Sung and colleagues investigated 128 subjects (101 with acute stroke, and 27 without stroke) with unilateral high-grade stenosis or occlusion, they found that acute stroke group had a significant higher percentage of ROAF, carotid occlusion, intracranial stenosis; however, multivariate analysis demonstrated that intracranial stenosis is the only significant risk factor. In addition, they found ROAF was present more among group without stroke and had combined extracranial and intracranial stenosis than group with stroke and combined stenosis, although it was not statistically significant, they suggested that the presence of ROAF might modify stroke risk in patients with combined extra and intracranial stenosis [9].

They then compare between four subgroups according to ophthalmic artery flow and intracranial stenosis; they found a trend towards better outcome from ROAF and mild or no intracranial stenosis.

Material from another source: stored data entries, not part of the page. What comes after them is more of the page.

(** [Json.parse] reads back what [Json.stringify] writes for an array of
    tasks. *)
Lemma Json_parse_stringify_tasks (tasks : list Task) :
  Json.parse (Json.stringify (JArr (map (fun t => JObj (object_of_task t)) tasks)))
  = Some (JArr (map (fun t => JObj (object_of_task t)) tasks)).
Proof.
  destruct tasks as [|t tasks]; [reflexivity|].
  unfold Json.parse.
  set (objs := map object_of_task (t :: tasks)).
  assert (map (fun t => JObj (object_of_task t)) (t :: tasks) = map JObj objs) as ->
      by (unfold objs; by rewrite map_map).
  rewrite stringify_arr, map_map.
  set (body := String.concat "," (map (fun o => Json.stringify (JObj o)) objs)).
  assert (length objs <= String.length body)%nat as Hlen.
  { pose proof (concat_length (map (fun o => Json.stringify (JObj o)) objs)) as H.
    rewrite length_map in H. apply H.
    apply Forall_map, Forall_forall. intros o _.
    rewrite stringify_obj. simpl. lia. }
  assert (exists tl, body = String "{" tl) as [tl Htl].
  { unfold body, objs. destruct tasks; eexists; [reflexivity|].
    cbn [map]. rewrite string_concat_cons, stringify_obj by done. reflexivity. }
  assert (String "[" (body ++ "]") = String "[" (String "{" (tl ++ "]")))%string as E
      by (by rewrite Htl).
  simpl String.length. rewrite append_length. simpl String.length.
  replace (2 * S (String.length body + 1) + 8)%nat
    with (S (2 * String.length body + 11))%nat by lia.
  rewrite E, value_bracket_brace.
  replace (String "{" (tl ++ "]"))%string with (body ++ String "]" "")%string
    by (by rewrite Htl).
  unfold body. rewrite elements_task_like; [done | done | | fold body; lia].
  unfold objs. apply Forall_map, Forall_forall. intros t' _. apply object_of_task_like.
Qed.

End JsonFacts.

(** ** The store *)

Lemma task_of_object_of_task (t : Task) : task_of_object (object_of_task t) = Some t.
Proof. destruct t as [i ti [n|] [d|] c [nf|] ca]; reflexivity. Qed.

Lemma spread_copy_task (t : Task) : JS.spread_copy (JObj (object_of_task t)) = object_of_task t.
Proof. reflexivity. Qed.

Lemma loadTasks_absent (P : Platform) (ls : Storage) :
  ls !! STORAGE_KEY = None -> loadTasks P ls = [].
Proof. intros H. unfold loadTasks. by rewrite H. Qed.

Lemma loadTasks_corrupt (P : Platform) (ls : Storage) (raw : string) :
  ls !! STORAGE_KEY = Some raw -> JSON_parse P raw = None -> loadTasks P ls = [].
Proof.
  intros H Hp. unfold loadTasks. rewrite H, Hp. by destruct (Str.truthy raw).
Qed.

Lemma loadTasks_saveTasks_on (P : Platform) (tasks : list Task) (ls : Storage) :
  JSON_parse P EmptyString = None ->
  JSON_parse P (stringify_tasks P tasks)
  = Some (JArr (map (fun t => JObj (object_of_task t)) tasks)) ->
  loadTasks P (saveTasks P tasks ls) = map object_of_task tasks
  /\ map task_of_object (loadTasks P (saveTasks P tasks ls)) = map Some tasks.
Proof.
  intros Hempty Hround.
  assert (loadTasks P (saveTasks P tasks ls) = map object_of_task tasks) as Hload.
  { unfold loadTasks, saveTasks. rewrite lookup_insert_eq.
    destruct (Str.truthy (stringify_tasks P tasks)) eqn:Hraw; simpl.
    - rewrite Hround, map_map. apply map_ext. intros t. apply spread_copy_task.
    - destruct (stringify_tasks P tasks); [|discriminate Hraw].
      rewrite Hempty in Hround. discriminate Hround. }
  split; [done|].
  rewrite Hload, map_map. apply map_ext. intros t. apply task_of_object_of_task.
Qed.

(** An array that holds no task deserializes to no task sequence, and
    still [loadTasks] returns one object for each of its elements. *)
Lemma loadTasks_keeps_incompatible_array :
  ~ (forall (P : Platform) (ls : Storage),
        ls !! STORAGE_KEY = None
        \/ (exists raw, ls !! STORAGE_KEY = Some raw /\ ~ reads_as_tasks P raw) ->
        loadTasks P ls = []).
Proof.
  intros H.
  assert (loadTasks utc_platform number_store = []) as Hload.
  { apply H. right. exists "[1,null]". split; [reflexivity|].
    intros (items & Hp & Hall). vm_compute in Hp. injection Hp as <-.
    inversion Hall as [|? ? [t Ht] _]; subst. vm_compute in Ht. discriminate Ht. }
  vm_compute in Hload. discriminate Hload.
Qed.

(** C7 (amended). [loadTasks] after [saveTasks] returns the saved tasks,
    object for object what was written, and read through the type [Task]
    the same sequence: on every platform whose [JSON.parse] rejects the
    empty text and reads back the array [JSON.stringify] wrote, and so on
    the concrete platform, for every sequence of tasks. From a store where
    the slot is absent, or holds the empty text, or text that [JSON.parse]
    rejects, or text that parses to something that is no array, [loadTasks]
    returns the empty sequence. Text that parses to an array is not
    validated: [loadTasks] returns one object for each element. *)
Theorem loadTasks_after_saveTasks :
  (forall (P : Platform) (tasks : list Task) (ls : Storage),
      JSON_parse P EmptyString = None ->
      JSON_parse P (stringify_tasks P tasks)
      = Some (JArr (map (fun t => JObj (object_of_task t)) tasks)) ->
      loadTasks P (saveTasks P tasks ls) = map object_of_task tasks
      /\ map task_of_object (loadTasks P (saveTasks P tasks ls)) = map Some tasks)
  /\ (forall (tasks : list Task) (ls : Storage),
         loadTasks utc_platform (saveTasks utc_platform tasks ls) = map object_of_task tasks
         /\ map task_of_object (loadTasks utc_platform (saveTasks utc_platform tasks ls))
            = map Some tasks)
  /\ (forall (P : Platform) (ls : Storage),
         ls !! STORAGE_KEY = None
         \/ (exists raw, ls !! STORAGE_KEY = Some raw
                         /\ (raw = EmptyString
                             \/ JSON_parse P raw = None
                             \/ exists j, JSON_parse P raw = Some j
                                          /\ forall items, j <> JArr items)) ->
         loadTasks P ls = [])
  /\ (forall (P : Platform) (ls : Storage) (raw : string) (items : list json),
         ls !! STORAGE_KEY = Some raw -> raw <> EmptyString ->
         JSON_parse P raw = Some (JArr items) ->
         loadTasks P ls = map JS.spread_copy items
         /\ length (loadTasks P ls) = length items).
Proof.
  split; [|split; [|split]].
  - apply loadTasks_saveTasks_on.
  - intros tasks ls. apply loadTasks_saveTasks_on; [reflexivity|].
    apply Json_parse_stringify_tasks.
  - intros P ls [Habs | (raw & Hraw & [-> | [Hp | (j & Hp & Hj)]])].
    + by apply loadTasks_absent.
    + unfold loadTasks. by rewrite Hraw.
    + by eapply loadTasks_corrupt.
    + unfold loadTasks. rewrite Hraw, Hp.
      destruct (Str.truthy raw); simpl; [|done].
      destruct j; try done. by destruct (Hj items).
  - intros P ls raw items Hraw Hne Hp. unfold loadTasks. rewrite Hraw, Hp.
    destruct raw; [done|]. simpl. split; [done|]. apply length_map.
Qed.

Lemma loadTasks_after_saveTasks_witness :
  (loadTasks utc_platform (saveTasks utc_platform (quoted_task :: board) corrupt_store)
   = map object_of_task (quoted_task :: board)
   /\ map task_of_object
          (loadTasks utc_platform (saveTasks utc_platform (quoted_task :: board) corrupt_store))
      = map Some (quoted_task :: board))
  /\ loadTasks utc_platform corrupt_store = []
  /\ loadTasks utc_platform ∅ = []
  /\ loadTasks utc_platform (<[STORAGE_KEY := "{}"]> ∅) = []
  /\ loadTasks utc_platform number_store = [[]; []].
Proof.
  destruct loadTasks_after_saveTasks as (Hround & _ & Hfail & Harr).
  split; [|split; [|split; [|split]]].
  - apply (Hround utc_platform (quoted_task :: board) corrupt_store); vm_compute; reflexivity.
  - apply (Hfail utc_platform corrupt_store). right. exists "[{".
    split; [vm_compute; reflexivity|]. right. left. vm_compute; reflexivity.
  - apply (Hfail utc_platform ∅). left. reflexivity.
  - apply (Hfail utc_platform (<[STORAGE_KEY := "{}"]> ∅)). right. exists "{}".
    split; [vm_compute; reflexivity|]. right. right. exists (JObj []).
    split; [vm_compute; reflexivity | discriminate].
  - apply (Harr utc_platform number_store "[1,null]" [JNum 1; JNull]);
      [vm_compute; reflexivity | discriminate | vm_compute; reflexivity].
Defined.

Example stored_text :
  stringify_tasks utc_platform [undated_task]
  = String "[" (String "{" (Json.quote "id" ++ ":" ++ Json.quote "1700000000002_bbbbbb"
      ++ "," ++ Json.quote "title" ++ ":" ++ Json.quote "Read"
      ++ "," ++ Json.quote "notes" ++ ":" ++ Json.quote "chapter 3"
      ++ "," ++ Json.quote "completed" ++ ":false"
      ++ "," ++ Json.quote "notified" ++ ":false"
      ++ "," ++ Json.quote "createdAt" ++ ":" ++ Json.quote "2024-02-01T08:00:00.000Z"
      ++ "}]")).
Proof. vm_compute. reflexivity. Qed.

(** ** The order of the view *)

(** In a strongly sorted list an earlier position is below a later one. *)
Lemma StronglySorted_lookup {A} (R : A -> A -> Prop) (l : list A) (i j : nat) (a b : A) :
  StronglySorted R l -> (i < j)%nat -> l !! i = Some a -> l !! j = Some b -> R a b.
Proof.
  intros Hs. revert i j. induction Hs as [|x l Hs IH Hall]; intros i j Hij Hi Hj; [done|].
  destruct j as [|j]; [lia|]. destruct i as [|i]; simpl in *.
  - injection Hi as <-. rewrite Forall_forall in Hall.
    apply Hall. apply list_elem_of_lookup. eauto.
  - apply (IH i j); [lia | done | done].
Qed.

Section SortFacts.
Context (P : Platform).

Local Abbreviation cmp := (sort_compare (by_due P)).
Local Abbreviation le := (fun a b => due_leb P a b = true).

Lemma by_due_cases (a b : Task) :
  by_due P a b
  = match due_date P a, due_date P b with
    | None, None => Some 0
    | None, Some _ => Some 1
    | Some _, None => Some (-1)
    | Some (Some x), Some (Some y) => Some (x - y)
    | Some _, Some _ => None
    end.
Proof.
  unfold by_due, due_date.
  destruct (has_due a), (has_due b); simpl; try reflexivity.
  by destruct (Date_parse P (default "" (due a))), (Date_parse P (default "" (due b))).
Qed.

(** Where the comparator says greater, the order says so. *)
Lemma cmp_pos_le (x y : Task) : 0 < cmp x y -> due_leb P y x = true.
Proof.
  unfold sort_compare, due_leb. rewrite by_due_cases.
  destruct (due_date P x) as [[a|]|], (due_date P y) as [[b|]|]; simpl;
    lia || done.
Qed.

(** Between tasks whose dates are valid, not greater means less or equal. *)
Lemma cmp_nonpos_le (x y : Task) :
  due_date P x <> Some None -> due_date P y <> Some None ->
  ~ 0 < cmp x y -> due_leb P x y = true.
Proof.
  unfold sort_compare, due_leb. rewrite by_due_cases.
  destruct (due_date P x) as [[a|]|], (due_date P y) as [[b|]|]; simpl;
    lia || done.
Qed.

(** Tasks with the same key compare equal. *)
Lemma cmp_pos_key (x y : Task) : 0 < cmp x y -> due_date P x <> due_date P y.
Proof.
  unfold sort_compare. rewrite by_due_cases. intros H E. rewrite E in H.
  destruct (due_date P y) as [[b|]|]; simpl in H; lia.
Qed.

Lemma due_leb_trans (a b c : Task) :
  due_leb P a b = true -> due_leb P b c = true -> due_leb P a c = true.
Proof.
  unfold due_leb.
  destruct (due_date P a) as [[x|]|], (due_date P b) as [[y|]|],
           (due_date P c) as [[z|]|]; try done.
  intros H1%Z.leb_le H2%Z.leb_le. apply Z.leb_le. lia.
Qed.

Lemma sort_insert_perm (x : Task) (l : list Task) :
  sort_insert (by_due P) x l ≡ₚ x :: l.
Proof.
  induction l as [|y l IH]; simpl; [done|].
  destruct (0 <? cmp x y); [|done].
  rewrite IH. apply Permutation_swap.
Qed.

Lemma Array_sort_perm (l : list Task) : Array_sort (by_due P) l ≡ₚ l.
Proof.
  induction l as [|x l IH]; simpl; [done|].
  by rewrite sort_insert_perm, IH.
Qed.

Lemma sort_insert_sorted (x : Task) (l : list Task) :
  due_date P x <> Some None -> dues_valid P l ->
  StronglySorted le l -> StronglySorted le (sort_insert (by_due P) x l).
Proof.
  intros Hx. induction l as [|y l IH]; intros Hv Hs; simpl.
  - repeat constructor.
  - inversion Hv as [|? ? Hy Hl]; subst.
    inversion Hs as [|? ? Hs' Hall]; subst.
    destruct (0 <? cmp x y) eqn:Hc.
    + apply Z.ltb_lt in Hc. constructor; [by apply IH|].
      rewrite sort_insert_perm. constructor; [by apply cmp_pos_le | done].
    + apply Z.ltb_ge in Hc.
      assert (due_leb P x y = true) as Hxy by (apply cmp_nonpos_le; [done | done | lia]).
      constructor; [done|]. constructor; [done|].
      eapply Forall_impl; [exact Hall|]. intros z Hz. simpl in *.
      by eapply due_leb_trans.
Qed.

Lemma Array_sort_sorted (l : list Task) :
  dues_valid P l -> StronglySorted le (Array_sort (by_due P) l).
Proof.
  induction l as [|x l IH]; intros Hv; simpl; [constructor|].
  inversion Hv as [|? ? Hx Hl]; subst.
  apply sort_insert_sorted; [done | | by apply IH].
  unfold dues_valid. by rewrite Array_sort_perm.
Qed.

(** Insertion never moves a task past one of the same key. *)
Lemma sort_insert_with_key (k : option (option Z)) (x : Task) (l : list Task) :
  with_key P k (sort_insert (by_due P) x l) = with_key P k (x :: l).
Proof.
  unfold with_key. induction l as [|y l IH]; [done|].
  simpl sort_insert. destruct (0 <? cmp x y) eqn:Hc; [|done].
  apply Z.ltb_lt, cmp_pos_key in Hc.
  simpl in *. rewrite IH.
  destruct (bool_decide (due_date P x = k)) eqn:Hx; [|done].
  destruct (bool_decide (due_date P y = k)) eqn:Hy; [|done].
  apply bool_decide_eq_true in Hx, Hy. congruence.
Qed.

Lemma Array_sort_with_key (k : option (option Z)) (l : list Task) :
  with_key P k (Array_sort (by_due P) l) = with_key P k l.
Proof.
  induction l as [|x l IH]; [done|].
  simpl Array_sort. rewrite sort_insert_with_key.
  unfold with_key in *. simpl. by rewrite IH.
Qed.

In addition, in patients with same degree of intracranial stenosis, stroke outcome improved by 10–20% in ROAF groups, suggesting that ROAF serve partial hemodynamics compensation, but still not complete protection against stroke risk due to small caliber and low blood flow in comparison with the arteries of circle of willis [9].

A more recent study tried to investigate effect of ROAF on midterm functional outcome following carotid artery stent, they found that stenting could be effective treatment option regardless the ophthalmic artery flow direction, and that patients without ROAF were more likely to have improved functional outcomes (16); however, the study design was different from ours and the outcomes were assessed after carotid artery stent which also affects the functional outcome.

Our study had some limitations, the small sample size, the assessment for extra cranial stenosis was done using duplex, CT angiography was not available for all patient and also the lack of conventional angiography; furthermore, the effect of intracranial stenosis and other collaterals were not investigated.

Conclusions

Transcranial color-coded duplex is a non-invasive, safe and reliable method for assessment of ophthalmic artery flow, it helps to assess cerebral hemodynamics in patients with acute ischemic stroke and significant extracranial carotid stenosis, in our study ROAF shows to have more favourable stroke outcome which supports the compensatory role of ophthalmic artery in cases with cerebral ischemia.